Il caso della signora “Gloria”, paziente oncologica veneta di 78 anni morta lo scorso 23 luglio, è importante per due ragioni. Intanto è la seconda persona in Italia ad aver scelto di porre fine alle proprie sofferenze tramite la procedura del suicidio medicalmente assistito, reso legale a determinate condizioni dalla sentenza della Corte costituzionale del 2019 sul caso Cappato-Antoniani. La donna inoltre è la prima persona nel nostro Paese ad aver ottenuto la consegna da parte dell’azienda sanitaria locale del farmaco letale e della strumentazione necessaria all’autosomministrazione.
“Gloria”, nome di fantasia, è morta nella sua abitazione. “La vita è bella, ma solo se siamo liberi. E io lo sono stata fino alla fine. Grazie”, è stato l’ultimo messaggio scritto dalla donna assistita dall’Associazione Luca Coscioni.
La procedura di suicidio medicalmente assistito è avvenuta sotto il controllo del dottor Mario Riccio, che nel 2006 aveva assistito Piergiorgio Welby ed è stato il medico di fiducia di Federico Carboni, il primo italiano ad aver chiesto e ottenuto lo scorso anno nelle Marche l’accesso alla tecnica. In questo caso però il 44enne tetraplegico di Senigallia aveva dovuto farsi carico dei costi del farmaco e del macchinario per l’auto assunzione. Spese poi coperte grazie a una raccolta fondi promossa dall’Associazione Coscioni.
“Anche se ‘Gloria’ ha dovuto attendere alcuni mesi, ha scelto di procedere in Italia per avere accanto la sua amata famiglia e sentirsi libera nel suo Paese”, hanno dichiarato Filomena Gallo e Marco Cappato, segretaria nazionale e tesoriere dell’Associazione Luca Coscioni. “Le è stata risparmiata una fine che non avrebbe voluto, grazie alle regole stabilite dalla Consulta e grazie alla correttezza e all’umanità del sistema sanitario veneto e delle istituzioni regionali presiedute da Luca Zaia”.
La donna è la seconda cittadina residente in Veneto, dopo Stefano Gheller, affetto da distrofia muscolare, ad aver ottenuto la verifica delle condizioni per poter accedere al suicidio assistito e il relativo parere favorevole da parte dell’Azienda sanitaria e del Comitato etico. In tutto il Paese è il quarto caso noto.
Nel caso di Gloria, il via libera definitivo da parte dell’Azienda sanitaria regionale e del Comitato etico è arrivato lo scorso 30 marzo scorso. Il 19 maggio la donna ha poi ricevuto conferma sul farmaco e sulle modalità per la morte volontaria, circa sei mesi dopo l’avvio dell’iter con la richiesta all’azienda sanitaria competente di effettuare tutte le verifiche per accedere al suicidio assistito.

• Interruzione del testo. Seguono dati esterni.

(* ===== verification/DnsUtil.v ===== *)
(** * plugin/pkg/dnsutil and plugin/file/rrutil: helpers on names and records *)

From S2P Require Import Prelude.
From S2P Require Import GoStd.
From S2P Require Import DnsNames.
From S2P Require Import DnsMsg.

Definition IP4arpa : string := ".in-addr.arpa.".
Definition IP6arpa : string := ".ip6.arpa.".

Definition IsReverse (name : string) : Z :=
  if HasSuffix name IP4arpa then 1 else if HasSuffix name IP6arpa then 2 else 0.

(** [DuplicateCNAME] compares targets only. *)
Definition DuplicateCNAME (r : RR) (records : list RR) : bool :=
  match rdata r with
  | CNAME t =>
      existsb (fun rec => match rdata rec with CNAME t' => bool_decide (t' = t) | _ => false end) records
  | _ => false
  end.

Definition SubTypeSignature (rrs : list RR) (subtype : Z) : list RR :=
  filter (fun sig => match rdata sig with RRSIG c _ _ _ => bool_decide (c = subtype) | _ => false end = true) rrs.

Section dnsutil.
Context `{DnsNames}.

(** [labels[ll-1]] panics when there is no label. *)
Definition Join (ls : list string) : option string :=
  x ← last ls;
  if decide (x = dot) then Some (strings_Join (removelast ls) dot +:+ dot)
  else Some (Fqdn (strings_Join ls dot)).

(** The error carries a message. *)
Definition TrimZone (q z : string) : option (string + string) :=
  let zl := CountLabel z in
  let '(i, ok) := PrevLabel q zl in
  if (ok || bool_decide (Z.of_nat i - 1 < 0)%Z)%bool
  then Some (inr ("trimzone: overshot qname: " +:+ q +:+ "for zone " +:+ z))
  else s ← slice q 0 (i - 1); Some (inl s).
End dnsutil.

(** ** Properties *)

Lemma SubTypeSignature_elem rrs t r :
  r ∈ SubTypeSignature rrs t <-> r ∈ rrs /\ exists e i s, rdata r = RRSIG t e i s.
Proof.
  unfold SubTypeSignature. rewrite list_elem_of_filter. split.
  - intros [Hr Hin]. split; [done|]. destruct (rdata r); try done. apply bool_decide_eq_true in Hr as ->. eauto.
  - intros [Hin (e & i & s & ->)]. split; [|done]. by apply bool_decide_eq_true.
Qed.

Lemma strings_Join_dotted ls : ls <> [] -> strings_Join ls dot +:+ dot = dotted ls.
Proof.
  induction ls as [|l ls IH]; [done|]. intros _. destruct ls as [|l' ls].
  - simpl. by rewrite sapp_nil_r.
  - change (strings_Join (l :: l' :: ls) dot) with (l +:+ dot +:+ strings_Join (l' :: ls) dot).
    rewrite !sapp_assoc, IH by done. done.
Qed.

Lemma label_ok_not_dot l : label_ok l -> l <> dot.
Proof. by intros [_ Hl] ->. Qed.

Section dnsutil_proofs.
Context `{Ok : DnsNamesOk}.

(** Joining labels gives the name they are the labels of. *)
Lemma Join_dotted ls : ls <> [] -> Forall label_ok ls -> Join ls = Some (dotted ls).
Proof.
  intros Hne Hls. unfold Join. destruct (last ls) as [x|] eqn:El; [|by apply last_None in El].
  assert (label_ok x) as Hx.
  { rewrite Forall_forall in Hls. apply Hls. by apply last_Some_elem_of. }
  simpl. rewrite decide_False by (by apply label_ok_not_dot).
  rewrite Fqdn_add by (rewrite strings_Join_dotted by done; by apply valid_name_dotted).
  by rewrite strings_Join_dotted.
Qed.

(** Trimming a zone leaves the labels in front of it, without the final dot;
    the zone's own name and anything shorter is an error. *)
Lemma TrimZone_ok q z pre :
  valid_name q -> fq_name z -> labels q = pre ++ labels z -> pre <> [] ->
  TrimZone q z = Some (inl (strings_Join pre dot)).
Proof.
  intros Hq Hz Hl Hp. pose proof Hq as (_ & _ & Eq). unfold TrimZone. rewrite CountLabel_ok by done.
  rewrite PrevLabel_valid by (try done; rewrite Hl, length_app; lia).
  assert (label_start (labels q) (length (labels q) - length (labels z)) = slen (strings_Join pre dot) + 1)%nat as E.
  { rewrite Hl, length_app. replace (length pre + length (labels z) - length (labels z))%nat with (length pre) by lia.
    unfold label_start. rewrite take_app_length, <- strings_Join_dotted by done. by rewrite slen_app. }
  rewrite E. simpl. rewrite bool_decide_eq_false_2 by lia.
  replace (slen (strings_Join pre dot) + 1 - 1)%nat with (slen (strings_Join pre dot)) by lia.
  rewrite Eq, Hl, dotted_app, <- strings_Join_dotted by done. rewrite sapp_assoc.
  pose proof (slice_mid EmptyString (strings_Join pre dot) (dot +:+ dotted (labels z))) as Hs.
  rewrite !sapp_nil_l in Hs. simpl in Hs. by rewrite Hs.
Qed.

Lemma TrimZone_err q z :
  valid_name q -> fq_name z -> (length (labels q) <= length (labels z))%nat ->
  exists e, TrimZone q z = Some (inr e).
Proof.
  intros Hq Hz Hl. unfold TrimZone. rewrite CountLabel_ok by done.
  destruct (decide (length (labels q) < length (labels z))%nat) as [Hlt|Hge].
  - rewrite PrevLabel_valid_over by done. simpl. by eexists.
  - rewrite PrevLabel_valid by (done || lia).
    replace (length (labels q) - length (labels z))%nat with 0%nat by lia.
    unfold label_start. simpl. by eexists.
Qed.
End dnsutil_proofs.
(* ===== verification/Zone.v ===== *)
(** * A zone of the file plugin

    plugin/file/zone.go, closest.go, wildcard.go, dname.go and
    plugin/file/tree/glue.go: the zone's data, adding a record to it, the
    searches a lookup is made of. *)

From S2P Require Import Prelude.
From S2P Require Import GoStd.
From S2P Require Import DnsNames.
From S2P Require Import DnsMsg.
From S2P Require Import DnsUtil.
From S2P Require Import Less.
From S2P Require Import Elem.
From S2P Require Import Tree.

(** The SOA of an apex is a pointer to a record; [None] is nil. *)
Record Apex := mkApex {
  aSOA : option RR;
  aNS : list RR;
  aSIGSOA : list RR;
  aSIGNS : list RR
}.

(** The locks, the channels and the upstream of a zone are not part of its
    data. *)
Record Zone := mkZone {
  origin : string;
  origLen : nat;
  zfile : string;
  zTree : Tree;
  zApex : Apex;
  Expired : bool;
  TransferFrom : list string
}.

Definition emptyApex : Apex := mkApex None [] [] [].
Definition emptyTree : Tree := mkTree Nil 0.

Definition set_zTree (t : Tree) (z : Zone) : Zone :=
  mkZone (origin z) (origLen z) (zfile z) t (zApex z) (Expired z) (TransferFrom z).
Definition set_zApex (a : Apex) (z : Zone) : Zone :=
  mkZone (origin z) (origLen z) (zfile z) (zTree z) a (Expired z) (TransferFrom z).
Definition set_Expired (b : bool) (z : Zone) : Zone :=
  mkZone (origin z) (origLen z) (zfile z) (zTree z) (zApex z) b (TransferFrom z).
Definition set_TransferFrom (l : list string) (z : Zone) : Zone :=
  mkZone (origin z) (origLen z) (zfile z) (zTree z) (zApex z) (Expired z) l.
Definition SetFile (path : string) (z : Zone) : Zone :=
  mkZone (origin z) (origLen z) path (zTree z) (zApex z) (Expired z) (TransferFrom z).

Section zone.
Context `{GR : GoRange} `{Dn : DnsNames}.

Definition NewZone (name file : string) : Zone :=
  mkZone (Fqdn name) (CountLabel (Fqdn name)) (Clean file) emptyTree emptyApex false [].

Definition Zone_Copy (z : Zone) : Zone :=
  let z1 := NewZone (origin z) (zfile z) in
  let z1 := set_TransferFrom (TransferFrom z) z1 in
  let z1 := set_Expired (Expired z) z1 in
  set_zApex (zApex z) z1.

Definition CopyWithoutApex (z : Zone) : Zone :=
  let z1 := NewZone (origin z) (zfile z) in
  let z1 := set_TransferFrom (TransferFrom z) z1 in
  set_Expired (Expired z) z1.

(** [z.Tree.Insert(r)] at the end of [Insert]. *)
Definition Zone_treeInsert (z : Zone) (r : RR) : option (Zone * option string) :=
  t ← Tree_Insert (zTree z) r; Some (set_zTree t z, None).

(** A failed type assertion panics.  The second component is the error. *)
Definition Zone_Insert (z : Zone) (r : RR) : option (Zone * option string) :=
  let r := set_hName (ToLower (hName r)) r in
  let a := zApex z in
  if decide (hRrtype r = TypeNS) then
    match rdata r with
    | NS n =>
        let r := set_rdata (NS (ToLower n)) r in
        if decide (hName r = origin z)
        then Some (set_zApex (mkApex (aSOA a) (aNS a ++ [r]) (aSIGSOA a) (aSIGNS a)) z, None)
        else Zone_treeInsert z r
    | _ => None
    end
  else if decide (hRrtype r = TypeSOA) then
    match rdata r with
    | SOA n m s rf rt ex mt =>
        let r := set_rdata (SOA (ToLower n) (ToLower m) s rf rt ex mt) r in
        Some (set_zApex (mkApex (Some r) (aNS a) (aSIGSOA a) (aSIGNS a)) z, None)
    | _ => None
    end
  else if decide (hRrtype r = TypeNSEC3 \/ hRrtype r = TypeNSEC3PARAM) then
    Some (z, Some ("NSEC3 zone is not supported, dropping RR: " +:+ hName r +:+ " for zone: " +:+ origin z))
  else if decide (hRrtype r = TypeRRSIG) then
    match rdata r with
    | RRSIG c _ _ _ =>
        if decide (c = TypeSOA)
        then Some (set_zApex (mkApex (aSOA a) (aNS a) (aSIGSOA a ++ [r]) (aSIGNS a)) z, None)
        else if decide (c = TypeNS /\ hName r = origin z)
        then Some (set_zApex (mkApex (aSOA a) (aNS a) (aSIGSOA a) (aSIGNS a ++ [r])) z, None)
        else Zone_treeInsert z r
    | _ => None
    end
  else if decide (hRrtype r = TypeCNAME) then
    match rdata r with
    | CNAME t => Zone_treeInsert z (set_rdata (CNAME (ToLower t)) r)
    | _ => None
    end
  else if decide (hRrtype r = TypeMX) then
    match rdata r with
    | MX p t => Zone_treeInsert z (set_rdata (MX p (ToLower t)) r)
    | _ => None
    end
  else if decide (hRrtype r = TypeSRV) then
    match rdata r with
    | SRV p w po t => Zone_treeInsert z (set_rdata (SRV p w po (ToLower t)) r)
    | _ => None
    end
  else Zone_treeInsert z r.

Definition File (z : Zone) : string := zfile z.

Definition ApexIfDefined (z : Zone) : list RR + string :=
  match aSOA (zApex z) with
  | None => inr "no SOA"%string
  | Some soa => inl ([soa] ++ aSIGSOA (zApex z) ++ aNS (zApex z) ++ aSIGNS (zApex z))
  end.

(** The first loop of [nameFromRight]: is the name shorter than the origin? *)
Fixpoint overshoots (qname : string) (j n : nat) : bool :=
  match n with
  | O => false
  | S n' => let '(_, shot) := PrevLabel qname j in if (shot : bool) then true else overshoots qname (S j) n'
  end.

(** The second loop: [j] from 1, [n] turns to go, [k] the last index. *)
Fixpoint right_index (qname : string) (ol j n k : nat) : option nat :=
  match n with
  | O => Some k
  | S n' =>
      let '(k, shot) := PrevLabel qname (j + ol) in
      if (shot : bool) then None else right_index qname ol (S j) n' k
  end.

Definition nameFromRight (z : Zone) (qname : string) (i : nat) : option (string * bool) :=
  if decide (i <= 0)%nat then Some (origin z, false)
  else if overshoots qname 1 (origLen z) then Some (qname, true)
  else match right_index qname (origLen z) 1 i 0 with
       | None => Some (qname, true)
       | Some k => s ← slice_from qname k; Some (s, false)
       end.

(** ** closest.go, wildcard.go, dname.go *)

(** Each turn drops at least one byte of the name. *)
Fixpoint ClosestEncloser_loop (fuel : nat) (z : Zone) (qname : string) (offset : nat) (eos : bool)
  : option (option Elem) :=
  match fuel with
  | O => None
  | S fuel' =>
      if eos then Tree_Search (zTree z) (origin z)
      else
        elem ← Tree_Search (zTree z) qname;
        match elem with
        | Some e => Some (Some e)
        | None =>
            qname ← slice_from qname offset;
            let '(offset, eos) := NextLabel qname offset in
            ClosestEncloser_loop fuel' z qname offset eos
        end
  end.

Definition ClosestEncloser (z : Zone) (qname : string) : option (option Elem) :=
  let '(offset, eos) := NextLabel qname 0 in
  ClosestEncloser_loop (slen qname + 1) z qname offset eos.

Definition replaceWithAsteriskLabel (qname : string) : option string :=
  let '(i, shot) := NextLabel qname 0 in
  if (shot : bool) then Some EmptyString
  else s ← slice_from qname i; Some ("*." +:+ s).

(** [labels[0:n]] panics when [n] is negative or too large. *)
Definition substituteDNAME (qname owner target : string) : option string :=
  if (IsSubDomain owner qname && negb (bool_decide (qname = owner)))%bool then
    let labels := SplitDomainName qname in
    let n := (Z.of_nat (length labels) - Z.of_nat (CountLabel owner))%Z in
    if decide (0 <= n)%Z then
      Join (take (Z.to_nat n) labels ++ SplitDomainName target)
    else None
  else Some EmptyString.

(** The DNAME record [d]; [inl] is its record data's type assertion. *)
Definition synthesizeCNAME (qname : string) (d : RR) : option (option RR) :=
  match rdata d with
  | DNAME tgt =>
      target ← substituteDNAME qname (hName d) tgt;
      if decide (target = EmptyString) then Some None
      else Some (Some (mkRR qname TypeCNAME ClassINET (hTtl d) (CNAME target)))
  | _ => None
  end.

(** ** tree/glue.go *)

Definition searchGlue_type (t : Tree) (name : string) (do : bool) (typ : Z) : option (list RR) :=
  elem ← Tree_Search t name;
  match elem with
  | Some e => Some (Elem_Type e typ ++ if do then SubTypeSignature (Elem_Type e TypeRRSIG) typ else [])
  | None => Some []
  end.

Definition searchGlue (t : Tree) (name : string) (do : bool) : option (list RR) :=
  a ← searchGlue_type t name do TypeA;
  aaaa ← searchGlue_type t name do TypeAAAA;
  Some (a ++ aaaa).

Fixpoint Glue (t : Tree) (nsrrs : list RR) (do : bool) : option (list RR) :=
  match nsrrs with
  | [] => Some []
  | rr :: nsrrs' =>
      g ← match rdata rr with
          | NS n => if IsSubDomain (hName rr) n then searchGlue t n do else Some []
          | _ => Some []
          end;
      rest ← Glue t nsrrs' do;
      Some (g ++ rest)
  end.
End zone.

Il 12 luglio scorso la donna si era appellata alle istituzioni e al presidente Zaia affinché il rinnovo delle verifiche sulla sussistenza dei requisiti fossero accelerate visto il peggioramento delle sue condizioni di salute.
Attraverso il suicidio assistito, una persona pone fine alla propria vita in modo consapevole mediante l’autosomministrazione di dosi letali di farmaci con l’assistenza appunto di un medico o di un’altra figura che rende disponibili le sostanze.
Con la sentenza numero 242 del 2019, la Corte costituzionale – chiamata a esprimersi sul caso di disobbedienza civile di Marco Cappato per l’aiuto fornito a Fabiano Antoniani, “Dj Fabo” – ha riconosciuto il diritto al suicidio medicalmente assistito per le persone che ne formulino richiesta in piena lucidità, con patologia irreversibile, insopportabili sofferenze fisiche o psichiche, tenuta in vita da trattamenti di sostegno vitale e capace di prendere decisioni libere e consapevoli. La Consulta ha dunque previsto la non punibilità dell’aiuto al suicidio in determinate condizioni.
Il suicidio assistito è cosa diversa dall’eutanasia. Quest’ultima infatti non necessita della partecipazione attiva del soggetto che ne fa richiesta mentre richiede l’azione diretta di un medico, che somministra un farmaco di regola per via endovenosa.